(Saved data entries)
--- START ---

Lemma quiet_pure {A} (x : res A) : quiet (pure x).
Proof. intros g y g' H. by apply pure_Ret in H as [_ ->]. Qed.
Lemma quiet_ret {A} (x : A) : quiet (gret x).
Proof. by intros g y g' [= _ ->]. Qed.
Lemma draw_Ret {A} (f : rng → res (A * rng)) g x g' : draw f g = Ret (x, g') → core g' = core g ∧ ∃ r r', f r = Ret (x, r').
Proof. unfold draw. intros H. apply bind_Ret in H as ([y r] & Hf & [= <- <-]). eauto. Qed.
Lemma quiet_draw {A} (f : rng → res (A * rng)) : quiet (draw f).
Proof. intros g x g' H. by apply draw_Ret in H as [? _]. Qed.
Lemma quiet_bind {A B} (m : gst → res (A * gst)) (k : A → gst → res (B * gst)) : quiet m → (∀ x, quiet (k x)) → quiet (gbind m k).
Proof. intros Hm Hk g y g' H. apply gbind_Ret in H as (x & g1 & H1 & H2). etrans; [by eapply Hk|by eapply Hm]. Qed.
Lemma quiet_get {A} (f : gst → A) : quiet (λ g, Ret (f g, g)).
Proof. by intros g y g' [= _ ->]. Qed.
Lemma quiet_withRand f : quiet (withRand f).
Proof. by intros g y g' [= _ <-]. Qed.

Create HintDb quiet.
#[export] Hint Resolve quiet_pure quiet_ret quiet_draw quiet_bind quiet_get quiet_withRand : quiet.
#[export] Hint Extern 1 (quiet getHeap) => apply (quiet_get (λ g, mHeap (gM g))) : quiet.
#[export] Hint Extern 1 (quiet getState) => apply (quiet_get gS) : quiet.
#[export] Hint Extern 1 (quiet getRand) => apply (quiet_get gR) : quiet.

Lemma chooseOf_Ret {A} (l : list A) g x g' : chooseOf l g = Ret (x, g') → core g' = core g ∧ x ∈ l.
Proof.
  intros H. apply gbind_Ret in H as (k & g1 & Hd & Hi). apply quiet_draw in Hd. apply pure_Ret in Hi as [Hi ->]. split; [done|].
  unfold index in Hi. case_decide; [|done]. destruct (l !! Z.to_nat k) eqn:E; [|done]. injection Hi as ->. by eapply list_elem_of_lookup_2.
Qed.
Lemma quiet_choose {A} (l : list A) : quiet (chooseOf l).
Proof. intros g x g' H. by apply chooseOf_Ret in H as [? _]. Qed.
#[export] Hint Resolve quiet_choose : quiet.

(** A loop that only draws, with an invariant of its result. *)
Lemma gfor_quiet {A S} (P : S → Prop) (f : A → S → gst → res (S * gst)) l : ∀ s g s' g',
  (∀ x s g s' g', x ∈ l → P s → f x s g = Ret (s', g') → core g' = core g ∧ P s') → P s →
  gfor f l s g = Ret (s', g') → core g' = core g ∧ P s'.
Proof.
  induction l as [|x l IH]; intros s g s' g' Hf Hs H; [by injection H as <- <-|].
  cbn [gfor] in H. apply gbind_Ret in H as (s1 & g1 & H1 & H2). destruct (Hf x s g s1 g1 (list_elem_of_here _ _) Hs H1) as [Hc1 Hs1].
  destruct (IH s1 g1 s' g') as [Hc2 Hs2]; [|done|done|split; [by etrans|done]].
  intros y s2 g2 s3 g3 Hy. apply Hf. by apply list_elem_of_further.
Qed.

Lemma gfor_ext {A S} (f f' : A → S → gst → res (S * gst)) l : (∀ x s g, f x s g = f' x s g) → ∀ s g, gfor f l s g = gfor f' l s g.
Proof.
  intros Hf. induction l as [|x l IH]; intros s g; [done|]. cbn [gfor]. unfold gbind. rewrite Hf.
  destruct (f' x s g) as [[s1 g1]| |]; [apply IH|done..].
Qed.

(** [H : (let* x := m in k) g = Ret y] *)
Ltac gstep H x g E := apply gbind_Ret in H as (x & g & E & H).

--- END ---

[WHAT IS EXPECTED]
Once you find the line with "(** A loop that" above, print it and every line after it up to and including the line with "induction l as [|x l IH]; intros s g s'", exactly as written and nothing else.

[OUTPUT OF THE TASK]
(** A loop that only draws, with an invariant of its result. *)
Lemma gfor_quiet {A S} (P : S → Prop) (f : A → S → gst → res (S * gst)) l : ∀ s g s' g',
  (∀ x s g s' g', x ∈ l → P s → f x s g = Ret (s', g') → core g' = core g ∧ P s') → P s →
  gfor f l s g = Ret (s', g') → core g' = core g ∧ P s'.
Proof.
  induction l as [|x l IH]; intros s g s' g' Hf Hs H; [by injection H as <- <-|].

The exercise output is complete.